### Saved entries
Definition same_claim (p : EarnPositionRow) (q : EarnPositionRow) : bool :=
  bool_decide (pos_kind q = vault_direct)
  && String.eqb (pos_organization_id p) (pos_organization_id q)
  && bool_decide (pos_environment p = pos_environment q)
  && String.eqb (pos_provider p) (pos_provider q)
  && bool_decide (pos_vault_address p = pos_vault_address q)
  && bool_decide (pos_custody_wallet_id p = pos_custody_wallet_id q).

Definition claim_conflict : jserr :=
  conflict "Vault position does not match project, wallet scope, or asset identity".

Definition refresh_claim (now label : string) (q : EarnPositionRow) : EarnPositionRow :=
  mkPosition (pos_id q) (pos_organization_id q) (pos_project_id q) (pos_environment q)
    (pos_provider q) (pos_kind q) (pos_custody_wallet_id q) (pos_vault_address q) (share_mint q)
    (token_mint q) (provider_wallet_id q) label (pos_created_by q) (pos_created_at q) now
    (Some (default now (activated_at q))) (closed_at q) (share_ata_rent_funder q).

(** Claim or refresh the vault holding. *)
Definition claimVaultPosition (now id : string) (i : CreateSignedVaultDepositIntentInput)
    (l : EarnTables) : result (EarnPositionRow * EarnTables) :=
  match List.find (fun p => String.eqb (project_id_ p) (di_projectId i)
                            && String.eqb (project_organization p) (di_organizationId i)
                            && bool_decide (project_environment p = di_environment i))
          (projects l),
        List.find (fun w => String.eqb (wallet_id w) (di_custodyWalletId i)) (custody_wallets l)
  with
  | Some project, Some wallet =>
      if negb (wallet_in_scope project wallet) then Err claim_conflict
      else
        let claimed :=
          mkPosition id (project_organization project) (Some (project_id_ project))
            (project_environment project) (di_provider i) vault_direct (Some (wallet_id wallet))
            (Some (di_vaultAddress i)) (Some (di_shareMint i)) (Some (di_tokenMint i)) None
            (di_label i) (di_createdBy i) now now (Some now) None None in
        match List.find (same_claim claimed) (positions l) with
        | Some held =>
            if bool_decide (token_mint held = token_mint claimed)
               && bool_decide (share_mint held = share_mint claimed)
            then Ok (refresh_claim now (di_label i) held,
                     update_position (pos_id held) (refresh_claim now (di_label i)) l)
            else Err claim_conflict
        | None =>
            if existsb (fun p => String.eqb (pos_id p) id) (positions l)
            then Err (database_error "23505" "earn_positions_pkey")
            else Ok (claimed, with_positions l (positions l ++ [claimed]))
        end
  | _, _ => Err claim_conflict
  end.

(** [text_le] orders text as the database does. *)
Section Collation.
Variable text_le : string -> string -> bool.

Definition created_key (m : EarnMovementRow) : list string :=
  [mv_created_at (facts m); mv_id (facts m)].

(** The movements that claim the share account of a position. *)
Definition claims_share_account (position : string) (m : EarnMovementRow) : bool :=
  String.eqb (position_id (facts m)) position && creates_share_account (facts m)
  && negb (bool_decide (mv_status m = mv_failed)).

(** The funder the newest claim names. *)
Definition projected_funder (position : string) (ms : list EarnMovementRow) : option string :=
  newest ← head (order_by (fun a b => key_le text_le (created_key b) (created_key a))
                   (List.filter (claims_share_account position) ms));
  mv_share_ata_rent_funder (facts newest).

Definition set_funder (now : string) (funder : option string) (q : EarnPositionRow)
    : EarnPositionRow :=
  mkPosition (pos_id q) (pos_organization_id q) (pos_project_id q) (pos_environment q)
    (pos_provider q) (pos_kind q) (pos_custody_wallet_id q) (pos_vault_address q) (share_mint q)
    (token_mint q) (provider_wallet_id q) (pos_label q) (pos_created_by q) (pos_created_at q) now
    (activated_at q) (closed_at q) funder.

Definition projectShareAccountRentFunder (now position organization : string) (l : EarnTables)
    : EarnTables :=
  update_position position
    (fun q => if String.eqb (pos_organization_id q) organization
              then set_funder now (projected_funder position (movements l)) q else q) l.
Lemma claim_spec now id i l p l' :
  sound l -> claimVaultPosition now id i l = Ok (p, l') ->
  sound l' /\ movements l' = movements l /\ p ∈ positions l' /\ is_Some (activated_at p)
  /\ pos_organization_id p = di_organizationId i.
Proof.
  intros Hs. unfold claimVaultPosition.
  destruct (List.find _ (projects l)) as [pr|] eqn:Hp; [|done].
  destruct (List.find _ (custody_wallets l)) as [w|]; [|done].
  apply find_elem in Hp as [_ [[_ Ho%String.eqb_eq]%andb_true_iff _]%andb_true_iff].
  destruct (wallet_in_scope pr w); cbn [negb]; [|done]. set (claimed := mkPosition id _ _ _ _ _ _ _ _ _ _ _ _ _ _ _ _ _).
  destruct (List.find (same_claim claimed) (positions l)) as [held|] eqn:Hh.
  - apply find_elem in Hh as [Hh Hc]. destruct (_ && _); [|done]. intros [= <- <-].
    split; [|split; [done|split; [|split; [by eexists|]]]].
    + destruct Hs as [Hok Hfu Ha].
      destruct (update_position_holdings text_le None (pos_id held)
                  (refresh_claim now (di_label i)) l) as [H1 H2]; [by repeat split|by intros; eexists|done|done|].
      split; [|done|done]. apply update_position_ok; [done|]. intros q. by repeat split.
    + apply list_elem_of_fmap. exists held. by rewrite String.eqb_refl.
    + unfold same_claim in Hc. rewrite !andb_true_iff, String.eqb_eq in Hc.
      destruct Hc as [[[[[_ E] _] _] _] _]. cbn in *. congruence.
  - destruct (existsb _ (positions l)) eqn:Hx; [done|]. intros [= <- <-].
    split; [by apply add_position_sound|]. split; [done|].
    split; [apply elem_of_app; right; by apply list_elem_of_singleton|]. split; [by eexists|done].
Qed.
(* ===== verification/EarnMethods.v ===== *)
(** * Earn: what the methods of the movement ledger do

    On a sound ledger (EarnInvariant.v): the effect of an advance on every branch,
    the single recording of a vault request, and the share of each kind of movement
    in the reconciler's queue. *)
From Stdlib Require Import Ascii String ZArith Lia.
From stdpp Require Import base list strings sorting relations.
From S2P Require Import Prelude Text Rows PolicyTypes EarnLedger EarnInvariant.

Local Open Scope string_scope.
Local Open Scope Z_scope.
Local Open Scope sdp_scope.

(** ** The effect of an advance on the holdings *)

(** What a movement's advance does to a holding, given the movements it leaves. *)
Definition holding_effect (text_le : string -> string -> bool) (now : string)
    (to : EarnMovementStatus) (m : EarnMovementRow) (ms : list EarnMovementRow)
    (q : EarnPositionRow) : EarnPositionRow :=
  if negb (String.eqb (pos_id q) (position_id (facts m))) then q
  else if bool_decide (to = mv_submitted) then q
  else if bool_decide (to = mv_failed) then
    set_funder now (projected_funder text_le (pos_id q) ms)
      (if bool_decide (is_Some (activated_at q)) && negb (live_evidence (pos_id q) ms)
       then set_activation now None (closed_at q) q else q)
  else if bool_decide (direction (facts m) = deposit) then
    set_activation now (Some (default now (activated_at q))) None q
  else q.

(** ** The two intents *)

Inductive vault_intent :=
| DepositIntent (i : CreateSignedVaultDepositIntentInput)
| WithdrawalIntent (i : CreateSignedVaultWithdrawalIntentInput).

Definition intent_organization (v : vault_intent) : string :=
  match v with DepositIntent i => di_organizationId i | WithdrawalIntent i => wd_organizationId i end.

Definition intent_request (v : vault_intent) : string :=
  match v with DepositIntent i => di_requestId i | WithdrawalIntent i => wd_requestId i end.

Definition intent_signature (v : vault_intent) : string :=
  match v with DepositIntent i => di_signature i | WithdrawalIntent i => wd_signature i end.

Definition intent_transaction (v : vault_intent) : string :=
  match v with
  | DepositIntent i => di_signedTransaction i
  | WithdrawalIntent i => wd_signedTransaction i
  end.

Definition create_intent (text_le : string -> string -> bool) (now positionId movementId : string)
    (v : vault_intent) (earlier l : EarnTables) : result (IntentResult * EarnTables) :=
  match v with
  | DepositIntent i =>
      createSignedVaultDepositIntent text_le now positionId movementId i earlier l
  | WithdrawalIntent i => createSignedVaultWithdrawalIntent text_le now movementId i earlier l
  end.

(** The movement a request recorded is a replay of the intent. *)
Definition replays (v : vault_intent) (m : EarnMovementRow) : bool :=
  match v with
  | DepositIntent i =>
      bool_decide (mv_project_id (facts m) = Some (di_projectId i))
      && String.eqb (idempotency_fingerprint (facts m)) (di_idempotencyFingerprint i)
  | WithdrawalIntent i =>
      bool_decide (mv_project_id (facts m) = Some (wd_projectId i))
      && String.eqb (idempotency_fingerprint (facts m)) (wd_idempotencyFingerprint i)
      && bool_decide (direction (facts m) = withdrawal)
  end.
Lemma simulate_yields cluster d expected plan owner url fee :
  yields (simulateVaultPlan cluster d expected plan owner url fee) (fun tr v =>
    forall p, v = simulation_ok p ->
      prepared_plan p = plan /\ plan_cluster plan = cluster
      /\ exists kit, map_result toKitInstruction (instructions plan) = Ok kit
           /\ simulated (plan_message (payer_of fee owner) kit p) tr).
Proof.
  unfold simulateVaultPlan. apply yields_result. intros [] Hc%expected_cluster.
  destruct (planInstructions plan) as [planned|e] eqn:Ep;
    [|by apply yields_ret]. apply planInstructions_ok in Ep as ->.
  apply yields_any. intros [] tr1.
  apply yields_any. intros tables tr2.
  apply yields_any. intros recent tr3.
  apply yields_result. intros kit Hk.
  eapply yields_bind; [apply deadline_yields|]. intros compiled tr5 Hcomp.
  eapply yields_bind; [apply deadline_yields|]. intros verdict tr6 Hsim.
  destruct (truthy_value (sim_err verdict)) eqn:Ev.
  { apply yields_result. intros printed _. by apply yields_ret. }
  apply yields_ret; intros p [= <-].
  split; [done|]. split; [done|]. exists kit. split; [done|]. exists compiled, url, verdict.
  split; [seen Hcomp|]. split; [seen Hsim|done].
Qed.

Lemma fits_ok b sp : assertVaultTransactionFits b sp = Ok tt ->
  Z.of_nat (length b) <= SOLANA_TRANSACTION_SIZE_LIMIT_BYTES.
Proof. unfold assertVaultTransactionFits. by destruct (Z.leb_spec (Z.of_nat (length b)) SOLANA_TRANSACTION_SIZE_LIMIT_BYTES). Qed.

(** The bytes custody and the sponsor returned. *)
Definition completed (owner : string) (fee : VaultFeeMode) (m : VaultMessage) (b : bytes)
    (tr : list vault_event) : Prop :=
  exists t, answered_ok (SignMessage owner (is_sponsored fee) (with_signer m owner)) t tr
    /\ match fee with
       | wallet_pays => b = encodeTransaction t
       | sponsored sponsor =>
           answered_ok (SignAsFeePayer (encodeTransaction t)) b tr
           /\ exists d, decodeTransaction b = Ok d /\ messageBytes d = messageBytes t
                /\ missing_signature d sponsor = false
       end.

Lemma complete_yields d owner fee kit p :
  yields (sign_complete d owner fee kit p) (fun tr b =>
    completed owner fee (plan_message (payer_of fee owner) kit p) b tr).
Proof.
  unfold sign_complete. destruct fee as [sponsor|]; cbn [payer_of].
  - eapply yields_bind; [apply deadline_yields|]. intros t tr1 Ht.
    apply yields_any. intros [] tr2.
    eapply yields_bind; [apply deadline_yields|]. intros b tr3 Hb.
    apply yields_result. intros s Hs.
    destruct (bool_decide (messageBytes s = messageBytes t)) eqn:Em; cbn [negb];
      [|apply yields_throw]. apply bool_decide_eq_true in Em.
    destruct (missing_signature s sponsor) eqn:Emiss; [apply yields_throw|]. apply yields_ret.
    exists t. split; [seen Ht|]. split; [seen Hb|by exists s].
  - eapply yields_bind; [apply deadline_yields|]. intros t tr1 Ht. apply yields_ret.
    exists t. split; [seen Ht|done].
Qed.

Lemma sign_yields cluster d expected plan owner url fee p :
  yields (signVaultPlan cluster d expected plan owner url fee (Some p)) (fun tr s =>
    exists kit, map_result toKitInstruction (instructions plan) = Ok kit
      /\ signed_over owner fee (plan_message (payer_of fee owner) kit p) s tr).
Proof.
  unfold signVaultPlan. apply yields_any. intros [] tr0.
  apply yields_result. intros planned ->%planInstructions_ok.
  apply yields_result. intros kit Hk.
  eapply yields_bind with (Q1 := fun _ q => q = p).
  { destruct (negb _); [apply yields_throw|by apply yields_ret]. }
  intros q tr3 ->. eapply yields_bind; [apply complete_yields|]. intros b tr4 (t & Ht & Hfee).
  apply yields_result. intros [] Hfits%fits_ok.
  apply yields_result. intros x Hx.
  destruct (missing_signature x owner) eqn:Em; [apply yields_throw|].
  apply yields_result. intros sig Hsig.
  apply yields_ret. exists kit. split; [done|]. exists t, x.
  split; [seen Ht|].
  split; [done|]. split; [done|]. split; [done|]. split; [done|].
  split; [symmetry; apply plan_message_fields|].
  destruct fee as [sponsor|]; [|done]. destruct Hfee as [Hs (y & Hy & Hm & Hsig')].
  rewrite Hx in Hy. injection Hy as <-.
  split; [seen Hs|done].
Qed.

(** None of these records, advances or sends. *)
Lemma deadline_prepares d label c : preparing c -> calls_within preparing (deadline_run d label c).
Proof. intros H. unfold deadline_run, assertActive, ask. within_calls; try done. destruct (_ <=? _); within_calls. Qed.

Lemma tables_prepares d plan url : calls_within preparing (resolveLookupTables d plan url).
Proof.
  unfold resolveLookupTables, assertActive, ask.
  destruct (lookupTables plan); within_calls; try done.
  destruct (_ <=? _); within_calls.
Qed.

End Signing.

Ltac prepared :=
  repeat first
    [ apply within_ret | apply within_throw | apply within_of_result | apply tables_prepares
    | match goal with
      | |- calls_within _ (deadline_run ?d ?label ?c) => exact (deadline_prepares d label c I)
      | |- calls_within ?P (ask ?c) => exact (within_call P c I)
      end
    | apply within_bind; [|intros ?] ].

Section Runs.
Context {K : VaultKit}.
--
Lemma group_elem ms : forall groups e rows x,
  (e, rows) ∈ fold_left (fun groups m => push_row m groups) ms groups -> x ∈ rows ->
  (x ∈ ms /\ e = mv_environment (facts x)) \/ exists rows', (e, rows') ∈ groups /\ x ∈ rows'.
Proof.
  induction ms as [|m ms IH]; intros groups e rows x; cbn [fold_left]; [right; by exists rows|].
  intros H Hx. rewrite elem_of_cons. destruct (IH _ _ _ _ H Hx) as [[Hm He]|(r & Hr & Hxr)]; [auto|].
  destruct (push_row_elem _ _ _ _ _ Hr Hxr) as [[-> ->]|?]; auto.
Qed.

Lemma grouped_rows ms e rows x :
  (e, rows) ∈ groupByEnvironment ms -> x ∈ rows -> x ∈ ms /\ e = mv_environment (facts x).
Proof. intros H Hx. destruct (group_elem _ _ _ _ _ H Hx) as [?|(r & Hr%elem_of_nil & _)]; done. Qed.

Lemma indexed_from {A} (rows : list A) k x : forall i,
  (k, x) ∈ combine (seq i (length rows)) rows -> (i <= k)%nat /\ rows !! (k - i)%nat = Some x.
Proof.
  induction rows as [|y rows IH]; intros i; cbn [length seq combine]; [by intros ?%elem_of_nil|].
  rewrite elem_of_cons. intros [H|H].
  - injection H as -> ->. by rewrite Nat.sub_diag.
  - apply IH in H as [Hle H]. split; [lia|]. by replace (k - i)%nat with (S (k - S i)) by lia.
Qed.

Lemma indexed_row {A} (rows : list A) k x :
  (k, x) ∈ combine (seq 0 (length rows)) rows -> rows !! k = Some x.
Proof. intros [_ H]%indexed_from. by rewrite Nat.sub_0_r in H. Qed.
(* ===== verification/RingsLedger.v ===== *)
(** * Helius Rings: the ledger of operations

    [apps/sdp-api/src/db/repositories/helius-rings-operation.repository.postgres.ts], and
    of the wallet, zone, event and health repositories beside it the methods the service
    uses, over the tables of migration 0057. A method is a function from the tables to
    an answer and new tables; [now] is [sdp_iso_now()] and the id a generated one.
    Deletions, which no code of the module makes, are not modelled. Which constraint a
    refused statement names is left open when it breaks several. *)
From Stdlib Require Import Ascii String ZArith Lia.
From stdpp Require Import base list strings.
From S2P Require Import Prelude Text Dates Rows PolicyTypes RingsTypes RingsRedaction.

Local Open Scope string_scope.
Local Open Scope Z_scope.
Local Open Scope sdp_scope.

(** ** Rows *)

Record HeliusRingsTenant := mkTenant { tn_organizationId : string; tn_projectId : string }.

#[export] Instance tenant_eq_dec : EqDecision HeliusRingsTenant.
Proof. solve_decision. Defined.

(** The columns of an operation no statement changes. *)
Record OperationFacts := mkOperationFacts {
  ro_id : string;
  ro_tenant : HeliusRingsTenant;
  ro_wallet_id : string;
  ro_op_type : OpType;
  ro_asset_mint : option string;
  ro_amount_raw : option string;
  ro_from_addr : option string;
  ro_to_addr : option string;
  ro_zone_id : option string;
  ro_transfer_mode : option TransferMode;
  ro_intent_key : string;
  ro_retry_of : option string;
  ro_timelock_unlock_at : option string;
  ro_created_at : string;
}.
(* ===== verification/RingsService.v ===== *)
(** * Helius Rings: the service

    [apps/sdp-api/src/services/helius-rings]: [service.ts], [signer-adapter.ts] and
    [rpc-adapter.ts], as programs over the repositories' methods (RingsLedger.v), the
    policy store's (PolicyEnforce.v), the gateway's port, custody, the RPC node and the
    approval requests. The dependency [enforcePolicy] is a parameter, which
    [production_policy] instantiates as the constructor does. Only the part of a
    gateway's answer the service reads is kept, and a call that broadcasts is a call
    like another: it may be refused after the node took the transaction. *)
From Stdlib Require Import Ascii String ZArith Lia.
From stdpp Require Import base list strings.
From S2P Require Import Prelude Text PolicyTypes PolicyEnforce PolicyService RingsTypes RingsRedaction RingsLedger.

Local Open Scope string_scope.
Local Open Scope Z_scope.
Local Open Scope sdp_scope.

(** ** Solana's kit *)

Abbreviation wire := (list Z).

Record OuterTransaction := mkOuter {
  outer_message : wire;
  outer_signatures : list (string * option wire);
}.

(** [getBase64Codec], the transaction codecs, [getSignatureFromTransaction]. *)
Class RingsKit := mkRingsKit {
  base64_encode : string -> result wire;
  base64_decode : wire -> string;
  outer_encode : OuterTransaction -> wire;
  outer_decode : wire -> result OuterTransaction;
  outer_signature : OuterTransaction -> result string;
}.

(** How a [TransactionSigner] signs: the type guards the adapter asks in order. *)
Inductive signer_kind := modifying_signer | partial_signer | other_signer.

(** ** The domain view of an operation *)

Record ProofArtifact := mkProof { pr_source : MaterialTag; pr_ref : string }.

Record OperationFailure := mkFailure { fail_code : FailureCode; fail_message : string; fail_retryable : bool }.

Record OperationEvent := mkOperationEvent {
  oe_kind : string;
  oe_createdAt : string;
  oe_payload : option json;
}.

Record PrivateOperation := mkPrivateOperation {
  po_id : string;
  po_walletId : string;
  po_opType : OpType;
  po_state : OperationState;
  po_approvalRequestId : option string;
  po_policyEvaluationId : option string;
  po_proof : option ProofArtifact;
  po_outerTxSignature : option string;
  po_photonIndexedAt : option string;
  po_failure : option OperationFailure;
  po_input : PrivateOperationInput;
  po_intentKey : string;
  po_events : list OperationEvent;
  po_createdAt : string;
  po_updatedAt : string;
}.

### TASK REQUIREMENTS
Set down, exactly as they appear above, all lines from the one that has "match v with DepositIntent i => di_organizationId" down to the one that has "m)) (wd_idempotencyFingerprint i)", including those two and no others.

### SOLVED PROBLEM
  match v with DepositIntent i => di_organizationId i | WithdrawalIntent i => wd_organizationId i end.

Definition intent_request (v : vault_intent) : string :=
  match v with DepositIntent i => di_requestId i | WithdrawalIntent i => wd_requestId i end.

Definition intent_signature (v : vault_intent) : string :=
  match v with DepositIntent i => di_signature i | WithdrawalIntent i => wd_signature i end.

Definition intent_transaction (v : vault_intent) : string :=
  match v with
  | DepositIntent i => di_signedTransaction i
  | WithdrawalIntent i => wd_signedTransaction i
  end.

Definition create_intent (text_le : string -> string -> bool) (now positionId movementId : string)
    (v : vault_intent) (earlier l : EarnTables) : result (IntentResult * EarnTables) :=
  match v with
  | DepositIntent i =>
      createSignedVaultDepositIntent text_le now positionId movementId i earlier l
  | WithdrawalIntent i => createSignedVaultWithdrawalIntent text_le now movementId i earlier l
  end.

(** The movement a request recorded is a replay of the intent. *)
Definition replays (v : vault_intent) (m : EarnMovementRow) : bool :=
  match v with
  | DepositIntent i =>
      bool_decide (mv_project_id (facts m) = Some (di_projectId i))
      && String.eqb (idempotency_fingerprint (facts m)) (di_idempotencyFingerprint i)
  | WithdrawalIntent i =>
      bool_decide (mv_project_id (facts m) = Some (wd_projectId i))
      && String.eqb (idempotency_fingerprint (facts m)) (wd_idempotencyFingerprint i)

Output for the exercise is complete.